*What is needed:* Below are entries; copy exactly the lines from the one with "Definition cont (b" through the one with "if between 224", both included, and leave out the rest.

*Information given:*
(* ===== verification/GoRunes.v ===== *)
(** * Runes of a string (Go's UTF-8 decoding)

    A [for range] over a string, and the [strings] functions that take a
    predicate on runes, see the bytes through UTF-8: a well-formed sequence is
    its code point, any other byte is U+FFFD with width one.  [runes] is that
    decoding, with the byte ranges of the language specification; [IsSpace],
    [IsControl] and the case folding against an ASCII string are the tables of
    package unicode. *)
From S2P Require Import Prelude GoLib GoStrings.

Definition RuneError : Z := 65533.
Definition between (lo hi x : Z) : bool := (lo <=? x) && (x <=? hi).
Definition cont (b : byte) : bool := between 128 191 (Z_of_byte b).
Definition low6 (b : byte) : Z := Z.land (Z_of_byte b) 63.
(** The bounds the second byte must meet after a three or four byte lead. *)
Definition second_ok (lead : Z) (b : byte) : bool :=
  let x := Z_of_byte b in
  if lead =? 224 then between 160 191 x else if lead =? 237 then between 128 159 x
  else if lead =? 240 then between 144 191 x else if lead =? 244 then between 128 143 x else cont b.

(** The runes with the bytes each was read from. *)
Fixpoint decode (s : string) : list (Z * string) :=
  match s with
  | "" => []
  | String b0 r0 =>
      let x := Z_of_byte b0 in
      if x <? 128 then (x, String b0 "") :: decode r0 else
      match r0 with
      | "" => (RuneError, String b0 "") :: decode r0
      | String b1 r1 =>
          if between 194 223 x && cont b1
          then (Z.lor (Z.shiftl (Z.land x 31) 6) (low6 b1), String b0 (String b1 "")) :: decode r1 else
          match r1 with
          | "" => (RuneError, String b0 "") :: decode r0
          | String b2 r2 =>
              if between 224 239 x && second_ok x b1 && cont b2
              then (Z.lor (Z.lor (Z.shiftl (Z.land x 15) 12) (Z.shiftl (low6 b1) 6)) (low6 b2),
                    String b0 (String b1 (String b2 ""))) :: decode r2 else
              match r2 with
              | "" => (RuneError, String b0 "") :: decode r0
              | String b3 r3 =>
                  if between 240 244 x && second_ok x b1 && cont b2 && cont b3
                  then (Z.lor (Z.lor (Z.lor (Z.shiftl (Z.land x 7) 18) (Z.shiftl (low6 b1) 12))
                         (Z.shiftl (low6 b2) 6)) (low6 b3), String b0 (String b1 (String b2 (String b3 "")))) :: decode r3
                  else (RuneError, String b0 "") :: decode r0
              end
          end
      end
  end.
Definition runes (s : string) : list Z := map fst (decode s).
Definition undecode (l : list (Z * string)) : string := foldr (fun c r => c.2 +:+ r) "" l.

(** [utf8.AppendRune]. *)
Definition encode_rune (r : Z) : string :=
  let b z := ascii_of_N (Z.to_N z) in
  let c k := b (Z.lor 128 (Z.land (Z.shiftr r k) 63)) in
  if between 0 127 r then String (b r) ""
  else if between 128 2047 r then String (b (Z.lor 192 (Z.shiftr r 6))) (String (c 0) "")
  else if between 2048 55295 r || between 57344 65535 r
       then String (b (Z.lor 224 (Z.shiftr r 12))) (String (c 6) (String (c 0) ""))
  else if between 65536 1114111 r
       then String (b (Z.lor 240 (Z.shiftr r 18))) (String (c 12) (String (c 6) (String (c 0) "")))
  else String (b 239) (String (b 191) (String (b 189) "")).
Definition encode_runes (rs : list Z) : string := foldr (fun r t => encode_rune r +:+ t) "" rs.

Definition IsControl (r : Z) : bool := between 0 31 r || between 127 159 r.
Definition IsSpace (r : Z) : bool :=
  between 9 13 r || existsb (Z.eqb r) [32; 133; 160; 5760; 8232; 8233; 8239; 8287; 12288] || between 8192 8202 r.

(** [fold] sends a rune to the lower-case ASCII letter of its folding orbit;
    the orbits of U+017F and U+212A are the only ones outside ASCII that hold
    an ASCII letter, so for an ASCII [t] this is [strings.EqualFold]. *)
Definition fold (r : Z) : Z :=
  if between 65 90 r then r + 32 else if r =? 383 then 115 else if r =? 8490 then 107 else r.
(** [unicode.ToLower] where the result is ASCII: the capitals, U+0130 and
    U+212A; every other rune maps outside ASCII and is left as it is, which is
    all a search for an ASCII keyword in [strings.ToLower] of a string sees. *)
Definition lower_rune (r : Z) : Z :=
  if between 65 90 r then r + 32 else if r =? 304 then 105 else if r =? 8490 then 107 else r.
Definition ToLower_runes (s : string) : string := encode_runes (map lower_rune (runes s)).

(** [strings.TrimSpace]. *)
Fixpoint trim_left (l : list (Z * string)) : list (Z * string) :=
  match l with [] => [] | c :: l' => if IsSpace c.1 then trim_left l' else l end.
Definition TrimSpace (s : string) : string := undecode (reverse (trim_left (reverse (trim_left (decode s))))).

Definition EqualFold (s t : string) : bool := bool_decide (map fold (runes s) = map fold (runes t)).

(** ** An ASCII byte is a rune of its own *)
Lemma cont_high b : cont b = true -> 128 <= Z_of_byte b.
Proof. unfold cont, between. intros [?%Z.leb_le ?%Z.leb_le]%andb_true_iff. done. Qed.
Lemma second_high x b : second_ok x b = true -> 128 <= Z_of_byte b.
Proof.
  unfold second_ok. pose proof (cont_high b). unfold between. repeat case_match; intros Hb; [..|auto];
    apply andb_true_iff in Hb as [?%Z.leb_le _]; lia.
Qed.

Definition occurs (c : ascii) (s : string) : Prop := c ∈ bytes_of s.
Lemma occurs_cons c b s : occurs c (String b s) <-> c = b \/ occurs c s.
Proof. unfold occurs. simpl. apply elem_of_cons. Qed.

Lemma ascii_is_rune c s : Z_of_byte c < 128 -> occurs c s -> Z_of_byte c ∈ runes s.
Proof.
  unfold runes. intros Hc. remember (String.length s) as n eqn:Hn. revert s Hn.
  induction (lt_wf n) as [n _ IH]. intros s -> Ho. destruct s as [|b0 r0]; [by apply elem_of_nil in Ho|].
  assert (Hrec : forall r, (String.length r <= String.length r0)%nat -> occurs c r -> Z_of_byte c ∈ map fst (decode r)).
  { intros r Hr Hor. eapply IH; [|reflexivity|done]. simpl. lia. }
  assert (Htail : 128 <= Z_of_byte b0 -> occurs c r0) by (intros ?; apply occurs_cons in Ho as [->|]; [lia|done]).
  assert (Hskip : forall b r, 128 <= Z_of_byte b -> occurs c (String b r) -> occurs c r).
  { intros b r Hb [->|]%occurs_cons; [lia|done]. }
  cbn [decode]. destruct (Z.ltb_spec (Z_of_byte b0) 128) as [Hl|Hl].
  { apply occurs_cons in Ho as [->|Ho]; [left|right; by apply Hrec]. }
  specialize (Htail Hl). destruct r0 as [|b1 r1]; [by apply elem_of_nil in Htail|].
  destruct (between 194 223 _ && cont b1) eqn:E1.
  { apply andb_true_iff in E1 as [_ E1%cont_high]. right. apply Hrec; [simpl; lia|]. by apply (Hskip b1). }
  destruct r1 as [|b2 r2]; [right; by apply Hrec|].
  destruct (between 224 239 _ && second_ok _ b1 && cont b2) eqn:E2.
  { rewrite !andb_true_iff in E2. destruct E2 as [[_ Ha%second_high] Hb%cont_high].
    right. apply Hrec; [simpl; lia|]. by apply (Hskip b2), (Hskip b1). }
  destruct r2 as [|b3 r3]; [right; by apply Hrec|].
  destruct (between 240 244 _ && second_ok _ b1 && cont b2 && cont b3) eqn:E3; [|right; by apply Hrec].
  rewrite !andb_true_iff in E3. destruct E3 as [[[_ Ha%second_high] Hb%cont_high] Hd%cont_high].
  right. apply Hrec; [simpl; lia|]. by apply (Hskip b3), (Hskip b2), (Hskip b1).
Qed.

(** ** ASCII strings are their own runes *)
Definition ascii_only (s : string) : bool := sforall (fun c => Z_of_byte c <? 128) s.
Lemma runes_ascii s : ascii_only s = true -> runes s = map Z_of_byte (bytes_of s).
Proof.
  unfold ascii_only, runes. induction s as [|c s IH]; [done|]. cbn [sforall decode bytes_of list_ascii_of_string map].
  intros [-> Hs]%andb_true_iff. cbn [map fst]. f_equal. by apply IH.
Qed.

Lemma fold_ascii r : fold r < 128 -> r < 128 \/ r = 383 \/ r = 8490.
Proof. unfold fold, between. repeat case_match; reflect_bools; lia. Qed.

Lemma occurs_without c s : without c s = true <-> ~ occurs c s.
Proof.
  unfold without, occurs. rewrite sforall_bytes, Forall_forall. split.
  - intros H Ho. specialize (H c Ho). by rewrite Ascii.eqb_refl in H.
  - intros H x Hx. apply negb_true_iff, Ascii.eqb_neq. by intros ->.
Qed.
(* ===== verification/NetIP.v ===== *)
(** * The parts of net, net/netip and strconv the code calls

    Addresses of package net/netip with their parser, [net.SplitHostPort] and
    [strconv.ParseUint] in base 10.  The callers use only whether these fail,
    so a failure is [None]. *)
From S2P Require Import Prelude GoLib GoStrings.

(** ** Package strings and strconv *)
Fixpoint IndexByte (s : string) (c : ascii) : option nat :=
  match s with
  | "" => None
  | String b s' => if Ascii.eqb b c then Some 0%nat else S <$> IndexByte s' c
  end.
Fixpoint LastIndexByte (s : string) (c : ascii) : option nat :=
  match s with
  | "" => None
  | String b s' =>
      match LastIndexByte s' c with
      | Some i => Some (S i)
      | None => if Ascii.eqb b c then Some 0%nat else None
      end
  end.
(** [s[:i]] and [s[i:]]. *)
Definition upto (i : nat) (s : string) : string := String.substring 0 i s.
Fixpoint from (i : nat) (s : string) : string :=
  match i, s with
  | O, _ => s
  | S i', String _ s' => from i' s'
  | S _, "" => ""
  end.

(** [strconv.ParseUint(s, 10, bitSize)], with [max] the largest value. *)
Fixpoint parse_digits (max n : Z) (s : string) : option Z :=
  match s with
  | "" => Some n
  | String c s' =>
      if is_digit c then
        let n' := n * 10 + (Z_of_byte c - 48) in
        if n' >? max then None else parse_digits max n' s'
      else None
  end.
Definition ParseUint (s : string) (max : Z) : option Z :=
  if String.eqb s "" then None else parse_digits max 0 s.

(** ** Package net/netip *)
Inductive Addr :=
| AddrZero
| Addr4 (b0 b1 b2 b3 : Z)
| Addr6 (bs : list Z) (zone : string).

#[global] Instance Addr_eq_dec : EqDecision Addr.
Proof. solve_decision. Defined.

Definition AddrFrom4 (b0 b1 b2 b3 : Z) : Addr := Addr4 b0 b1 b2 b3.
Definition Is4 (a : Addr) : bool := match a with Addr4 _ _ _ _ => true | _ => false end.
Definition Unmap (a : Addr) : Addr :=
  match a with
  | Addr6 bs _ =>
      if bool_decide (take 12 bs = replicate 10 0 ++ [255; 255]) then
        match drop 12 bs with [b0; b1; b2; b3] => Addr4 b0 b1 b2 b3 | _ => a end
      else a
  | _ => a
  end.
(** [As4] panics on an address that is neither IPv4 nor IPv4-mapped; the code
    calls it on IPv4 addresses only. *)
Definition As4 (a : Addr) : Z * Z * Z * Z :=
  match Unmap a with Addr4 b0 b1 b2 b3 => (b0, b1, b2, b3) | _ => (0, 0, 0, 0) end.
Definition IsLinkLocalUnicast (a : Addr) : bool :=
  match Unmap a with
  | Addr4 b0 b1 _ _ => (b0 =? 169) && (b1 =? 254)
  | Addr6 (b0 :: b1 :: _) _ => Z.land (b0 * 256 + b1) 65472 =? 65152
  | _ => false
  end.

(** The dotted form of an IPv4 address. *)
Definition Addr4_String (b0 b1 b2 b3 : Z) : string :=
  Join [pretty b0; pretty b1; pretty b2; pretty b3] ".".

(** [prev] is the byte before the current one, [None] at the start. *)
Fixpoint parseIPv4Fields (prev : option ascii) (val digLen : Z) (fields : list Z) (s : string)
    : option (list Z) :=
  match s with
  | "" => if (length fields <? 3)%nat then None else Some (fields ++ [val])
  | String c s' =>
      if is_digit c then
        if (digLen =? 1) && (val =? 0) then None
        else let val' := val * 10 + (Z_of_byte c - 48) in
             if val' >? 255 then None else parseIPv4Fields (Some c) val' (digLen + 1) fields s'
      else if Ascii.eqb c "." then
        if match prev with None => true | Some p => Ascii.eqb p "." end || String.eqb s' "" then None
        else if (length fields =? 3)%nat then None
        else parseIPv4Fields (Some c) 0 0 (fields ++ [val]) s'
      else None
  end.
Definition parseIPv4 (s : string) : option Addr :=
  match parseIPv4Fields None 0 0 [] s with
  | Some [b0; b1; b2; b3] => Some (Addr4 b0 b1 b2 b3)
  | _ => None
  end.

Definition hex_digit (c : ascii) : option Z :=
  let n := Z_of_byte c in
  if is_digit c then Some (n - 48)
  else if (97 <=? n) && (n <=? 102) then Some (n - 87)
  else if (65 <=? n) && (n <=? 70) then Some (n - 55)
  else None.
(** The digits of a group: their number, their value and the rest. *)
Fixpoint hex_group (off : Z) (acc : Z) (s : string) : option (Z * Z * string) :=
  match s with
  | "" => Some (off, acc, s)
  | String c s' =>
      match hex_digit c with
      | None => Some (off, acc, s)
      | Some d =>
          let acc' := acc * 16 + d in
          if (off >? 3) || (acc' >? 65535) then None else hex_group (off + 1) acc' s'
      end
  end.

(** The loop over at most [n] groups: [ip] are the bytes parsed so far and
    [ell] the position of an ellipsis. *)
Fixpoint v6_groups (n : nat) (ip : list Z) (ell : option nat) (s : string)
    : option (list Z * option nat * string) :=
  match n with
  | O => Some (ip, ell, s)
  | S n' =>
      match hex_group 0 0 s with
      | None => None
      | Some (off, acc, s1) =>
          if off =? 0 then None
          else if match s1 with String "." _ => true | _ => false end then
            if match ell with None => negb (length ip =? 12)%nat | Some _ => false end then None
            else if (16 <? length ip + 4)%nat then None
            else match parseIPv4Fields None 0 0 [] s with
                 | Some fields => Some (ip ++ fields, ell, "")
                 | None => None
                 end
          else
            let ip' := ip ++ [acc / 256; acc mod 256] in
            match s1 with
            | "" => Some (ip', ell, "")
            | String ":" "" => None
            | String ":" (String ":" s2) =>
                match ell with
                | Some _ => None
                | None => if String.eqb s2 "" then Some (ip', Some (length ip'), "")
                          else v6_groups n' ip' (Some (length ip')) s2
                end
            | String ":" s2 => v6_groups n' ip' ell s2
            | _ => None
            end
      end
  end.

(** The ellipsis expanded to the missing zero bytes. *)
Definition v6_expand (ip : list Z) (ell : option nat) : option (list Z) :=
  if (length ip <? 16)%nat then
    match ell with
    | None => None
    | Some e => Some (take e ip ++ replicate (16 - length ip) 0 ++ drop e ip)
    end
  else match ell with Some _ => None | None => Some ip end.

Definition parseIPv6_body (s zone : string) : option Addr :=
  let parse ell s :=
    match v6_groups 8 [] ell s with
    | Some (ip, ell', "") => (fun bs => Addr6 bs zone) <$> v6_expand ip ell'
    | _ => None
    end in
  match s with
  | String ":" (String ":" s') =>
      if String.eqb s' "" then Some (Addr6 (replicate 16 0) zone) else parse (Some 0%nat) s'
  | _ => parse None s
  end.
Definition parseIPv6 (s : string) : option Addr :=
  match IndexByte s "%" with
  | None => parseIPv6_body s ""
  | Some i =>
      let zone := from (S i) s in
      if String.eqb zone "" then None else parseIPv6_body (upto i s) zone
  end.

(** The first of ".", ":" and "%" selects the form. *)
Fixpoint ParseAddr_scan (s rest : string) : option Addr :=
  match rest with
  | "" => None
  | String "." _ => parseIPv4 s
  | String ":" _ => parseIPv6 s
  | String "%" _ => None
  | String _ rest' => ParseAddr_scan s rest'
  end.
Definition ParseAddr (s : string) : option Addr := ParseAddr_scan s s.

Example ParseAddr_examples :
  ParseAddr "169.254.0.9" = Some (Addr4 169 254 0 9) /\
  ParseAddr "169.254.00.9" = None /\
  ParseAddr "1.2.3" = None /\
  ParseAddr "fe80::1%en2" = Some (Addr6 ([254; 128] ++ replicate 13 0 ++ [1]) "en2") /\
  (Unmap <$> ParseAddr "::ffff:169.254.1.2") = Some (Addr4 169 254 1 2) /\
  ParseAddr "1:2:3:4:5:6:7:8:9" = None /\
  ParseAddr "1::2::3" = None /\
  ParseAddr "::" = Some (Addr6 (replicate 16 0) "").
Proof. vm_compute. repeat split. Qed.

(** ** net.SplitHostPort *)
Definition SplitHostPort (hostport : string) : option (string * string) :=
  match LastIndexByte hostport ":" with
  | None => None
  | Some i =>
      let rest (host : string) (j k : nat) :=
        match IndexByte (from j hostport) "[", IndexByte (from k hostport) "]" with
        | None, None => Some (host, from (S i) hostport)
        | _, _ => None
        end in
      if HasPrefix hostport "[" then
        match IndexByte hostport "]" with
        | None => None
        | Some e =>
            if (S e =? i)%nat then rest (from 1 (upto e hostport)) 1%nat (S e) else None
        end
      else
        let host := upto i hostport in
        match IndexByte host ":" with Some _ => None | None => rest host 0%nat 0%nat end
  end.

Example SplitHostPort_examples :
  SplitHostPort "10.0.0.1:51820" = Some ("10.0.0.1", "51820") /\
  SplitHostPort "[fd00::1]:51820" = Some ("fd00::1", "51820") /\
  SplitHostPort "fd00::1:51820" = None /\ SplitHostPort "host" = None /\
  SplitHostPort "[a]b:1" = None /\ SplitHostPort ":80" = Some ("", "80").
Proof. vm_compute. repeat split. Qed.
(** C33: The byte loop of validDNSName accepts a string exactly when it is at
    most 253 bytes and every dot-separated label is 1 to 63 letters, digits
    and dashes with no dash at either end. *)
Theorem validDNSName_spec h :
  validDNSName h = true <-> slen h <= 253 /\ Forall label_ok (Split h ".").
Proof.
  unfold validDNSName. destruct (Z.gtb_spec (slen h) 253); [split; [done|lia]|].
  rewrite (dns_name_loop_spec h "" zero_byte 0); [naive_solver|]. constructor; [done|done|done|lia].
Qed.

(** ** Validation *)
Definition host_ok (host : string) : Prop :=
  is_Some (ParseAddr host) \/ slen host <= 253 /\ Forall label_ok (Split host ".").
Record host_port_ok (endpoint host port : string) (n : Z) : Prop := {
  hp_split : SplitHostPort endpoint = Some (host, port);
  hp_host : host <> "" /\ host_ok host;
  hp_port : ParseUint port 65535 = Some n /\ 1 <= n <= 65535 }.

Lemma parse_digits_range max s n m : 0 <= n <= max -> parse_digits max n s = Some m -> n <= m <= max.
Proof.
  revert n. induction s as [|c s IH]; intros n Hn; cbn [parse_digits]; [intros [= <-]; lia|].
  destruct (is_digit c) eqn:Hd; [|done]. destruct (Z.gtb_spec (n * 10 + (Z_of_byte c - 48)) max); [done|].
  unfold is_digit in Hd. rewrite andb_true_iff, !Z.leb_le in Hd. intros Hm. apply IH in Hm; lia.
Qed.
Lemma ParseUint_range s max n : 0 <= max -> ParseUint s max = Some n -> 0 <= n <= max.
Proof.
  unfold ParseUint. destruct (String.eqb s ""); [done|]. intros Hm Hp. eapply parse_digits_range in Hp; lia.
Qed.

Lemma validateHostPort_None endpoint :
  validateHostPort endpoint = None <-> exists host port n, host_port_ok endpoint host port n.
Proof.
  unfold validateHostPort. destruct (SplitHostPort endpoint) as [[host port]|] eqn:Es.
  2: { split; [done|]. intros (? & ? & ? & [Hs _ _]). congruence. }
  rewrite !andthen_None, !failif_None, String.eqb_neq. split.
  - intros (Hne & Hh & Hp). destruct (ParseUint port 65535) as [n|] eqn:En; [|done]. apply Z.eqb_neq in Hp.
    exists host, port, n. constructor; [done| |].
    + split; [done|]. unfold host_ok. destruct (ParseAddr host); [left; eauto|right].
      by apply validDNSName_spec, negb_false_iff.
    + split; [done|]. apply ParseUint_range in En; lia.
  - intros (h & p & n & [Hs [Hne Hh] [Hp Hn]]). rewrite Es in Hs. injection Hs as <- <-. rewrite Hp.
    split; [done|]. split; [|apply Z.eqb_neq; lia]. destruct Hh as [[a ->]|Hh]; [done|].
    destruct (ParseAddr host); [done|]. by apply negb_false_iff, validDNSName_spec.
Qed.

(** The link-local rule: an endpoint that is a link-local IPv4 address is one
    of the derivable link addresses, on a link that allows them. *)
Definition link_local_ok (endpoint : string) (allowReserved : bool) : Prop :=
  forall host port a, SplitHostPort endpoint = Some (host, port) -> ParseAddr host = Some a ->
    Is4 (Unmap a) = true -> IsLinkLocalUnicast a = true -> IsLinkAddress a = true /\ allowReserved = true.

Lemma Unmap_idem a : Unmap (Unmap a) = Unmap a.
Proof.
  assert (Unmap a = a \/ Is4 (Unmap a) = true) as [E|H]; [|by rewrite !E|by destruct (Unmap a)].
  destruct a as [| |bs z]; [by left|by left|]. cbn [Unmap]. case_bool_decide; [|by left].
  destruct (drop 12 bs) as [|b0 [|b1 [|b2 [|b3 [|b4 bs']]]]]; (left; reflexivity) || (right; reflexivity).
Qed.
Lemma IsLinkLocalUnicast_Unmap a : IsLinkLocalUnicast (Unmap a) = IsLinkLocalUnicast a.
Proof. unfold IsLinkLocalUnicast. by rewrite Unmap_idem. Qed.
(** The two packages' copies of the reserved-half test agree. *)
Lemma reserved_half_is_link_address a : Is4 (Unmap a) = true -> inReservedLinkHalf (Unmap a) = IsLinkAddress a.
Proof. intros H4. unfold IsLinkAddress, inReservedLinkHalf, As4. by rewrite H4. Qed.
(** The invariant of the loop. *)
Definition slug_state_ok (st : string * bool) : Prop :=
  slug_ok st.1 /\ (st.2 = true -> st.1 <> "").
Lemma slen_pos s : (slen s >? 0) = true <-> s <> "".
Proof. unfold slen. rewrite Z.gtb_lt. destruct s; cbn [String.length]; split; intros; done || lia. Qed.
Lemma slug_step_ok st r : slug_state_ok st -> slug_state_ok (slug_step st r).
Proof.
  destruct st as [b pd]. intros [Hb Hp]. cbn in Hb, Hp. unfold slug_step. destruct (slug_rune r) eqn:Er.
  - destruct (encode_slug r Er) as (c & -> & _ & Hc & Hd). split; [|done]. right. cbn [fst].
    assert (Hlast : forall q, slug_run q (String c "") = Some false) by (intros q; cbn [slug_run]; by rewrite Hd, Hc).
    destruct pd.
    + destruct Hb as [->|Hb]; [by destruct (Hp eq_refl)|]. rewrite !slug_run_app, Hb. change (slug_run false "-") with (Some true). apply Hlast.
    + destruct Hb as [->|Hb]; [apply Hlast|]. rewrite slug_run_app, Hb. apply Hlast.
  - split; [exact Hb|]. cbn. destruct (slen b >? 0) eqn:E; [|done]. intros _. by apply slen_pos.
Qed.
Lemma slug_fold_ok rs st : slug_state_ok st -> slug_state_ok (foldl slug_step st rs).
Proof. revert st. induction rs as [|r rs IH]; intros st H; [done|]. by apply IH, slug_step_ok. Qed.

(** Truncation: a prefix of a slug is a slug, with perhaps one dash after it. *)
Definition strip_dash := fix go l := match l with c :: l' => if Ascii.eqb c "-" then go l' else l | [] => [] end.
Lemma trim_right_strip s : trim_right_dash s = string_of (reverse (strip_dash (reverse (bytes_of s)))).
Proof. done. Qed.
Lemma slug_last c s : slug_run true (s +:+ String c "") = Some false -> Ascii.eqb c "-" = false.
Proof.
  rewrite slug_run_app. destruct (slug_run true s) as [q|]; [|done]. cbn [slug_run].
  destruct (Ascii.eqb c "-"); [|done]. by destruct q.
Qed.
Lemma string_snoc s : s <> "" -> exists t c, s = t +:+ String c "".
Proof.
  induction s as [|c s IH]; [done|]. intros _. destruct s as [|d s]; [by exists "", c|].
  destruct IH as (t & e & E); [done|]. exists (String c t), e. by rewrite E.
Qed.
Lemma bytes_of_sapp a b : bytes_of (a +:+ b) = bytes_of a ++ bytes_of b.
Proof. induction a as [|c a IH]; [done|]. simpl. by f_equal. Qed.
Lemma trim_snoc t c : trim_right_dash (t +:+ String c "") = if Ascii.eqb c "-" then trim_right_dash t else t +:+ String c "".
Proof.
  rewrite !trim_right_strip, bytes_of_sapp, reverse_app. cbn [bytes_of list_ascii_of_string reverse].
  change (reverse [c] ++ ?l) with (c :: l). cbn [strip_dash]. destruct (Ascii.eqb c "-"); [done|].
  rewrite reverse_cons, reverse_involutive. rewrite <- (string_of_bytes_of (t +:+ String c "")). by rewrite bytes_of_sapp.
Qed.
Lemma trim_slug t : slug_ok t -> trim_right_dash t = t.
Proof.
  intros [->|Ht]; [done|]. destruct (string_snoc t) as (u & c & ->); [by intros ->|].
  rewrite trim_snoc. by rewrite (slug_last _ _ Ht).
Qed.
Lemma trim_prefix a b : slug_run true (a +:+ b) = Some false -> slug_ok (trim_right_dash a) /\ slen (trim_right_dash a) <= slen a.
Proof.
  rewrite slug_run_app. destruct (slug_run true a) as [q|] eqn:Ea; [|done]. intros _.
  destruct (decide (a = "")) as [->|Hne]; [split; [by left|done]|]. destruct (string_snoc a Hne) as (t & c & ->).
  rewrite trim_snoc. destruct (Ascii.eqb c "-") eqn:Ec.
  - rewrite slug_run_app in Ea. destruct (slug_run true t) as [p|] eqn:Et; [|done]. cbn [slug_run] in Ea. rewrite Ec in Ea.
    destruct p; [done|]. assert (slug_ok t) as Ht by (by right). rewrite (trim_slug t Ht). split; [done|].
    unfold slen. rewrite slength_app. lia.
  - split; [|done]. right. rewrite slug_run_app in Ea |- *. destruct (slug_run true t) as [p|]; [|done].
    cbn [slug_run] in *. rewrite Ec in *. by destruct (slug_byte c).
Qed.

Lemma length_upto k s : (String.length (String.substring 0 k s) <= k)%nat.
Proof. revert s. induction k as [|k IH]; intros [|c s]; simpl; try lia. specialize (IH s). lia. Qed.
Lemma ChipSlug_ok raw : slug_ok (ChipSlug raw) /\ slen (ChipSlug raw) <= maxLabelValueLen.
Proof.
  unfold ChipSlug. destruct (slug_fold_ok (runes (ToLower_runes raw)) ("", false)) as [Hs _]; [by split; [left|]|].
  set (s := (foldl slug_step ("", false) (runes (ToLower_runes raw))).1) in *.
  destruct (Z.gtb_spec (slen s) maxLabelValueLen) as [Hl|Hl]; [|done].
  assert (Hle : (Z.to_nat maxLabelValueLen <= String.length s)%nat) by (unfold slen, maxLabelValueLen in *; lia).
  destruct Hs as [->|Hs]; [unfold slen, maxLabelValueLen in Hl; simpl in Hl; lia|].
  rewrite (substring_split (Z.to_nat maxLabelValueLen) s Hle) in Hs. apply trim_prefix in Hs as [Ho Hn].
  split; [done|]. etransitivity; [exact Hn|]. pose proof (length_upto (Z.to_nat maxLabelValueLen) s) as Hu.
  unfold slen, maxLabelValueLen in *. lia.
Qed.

*Solution for this task:*
Definition cont (b : byte) : bool := between 128 191 (Z_of_byte b).
Definition low6 (b : byte) : Z := Z.land (Z_of_byte b) 63.
(** The bounds the second byte must meet after a three or four byte lead. *)
Definition second_ok (lead : Z) (b : byte) : bool :=
  let x := Z_of_byte b in
  if lead =? 224 then between 160 191 x else if lead =? 237 then between 128 159 x
  else if lead =? 240 then between 144 191 x else if lead =? 244 then between 128 143 x else cont b.

(** The runes with the bytes each was read from. *)
Fixpoint decode (s : string) : list (Z * string) :=
  match s with
  | "" => []
  | String b0 r0 =>
      let x := Z_of_byte b0 in
      if x <? 128 then (x, String b0 "") :: decode r0 else
      match r0 with
      | "" => (RuneError, String b0 "") :: decode r0
      | String b1 r1 =>
          if between 194 223 x && cont b1
          then (Z.lor (Z.shiftl (Z.land x 31) 6) (low6 b1), String b0 (String b1 "")) :: decode r1 else
          match r1 with
          | "" => (RuneError, String b0 "") :: decode r0
          | String b2 r2 =>
              if between 224 239 x && second_ok x b1 && cont b2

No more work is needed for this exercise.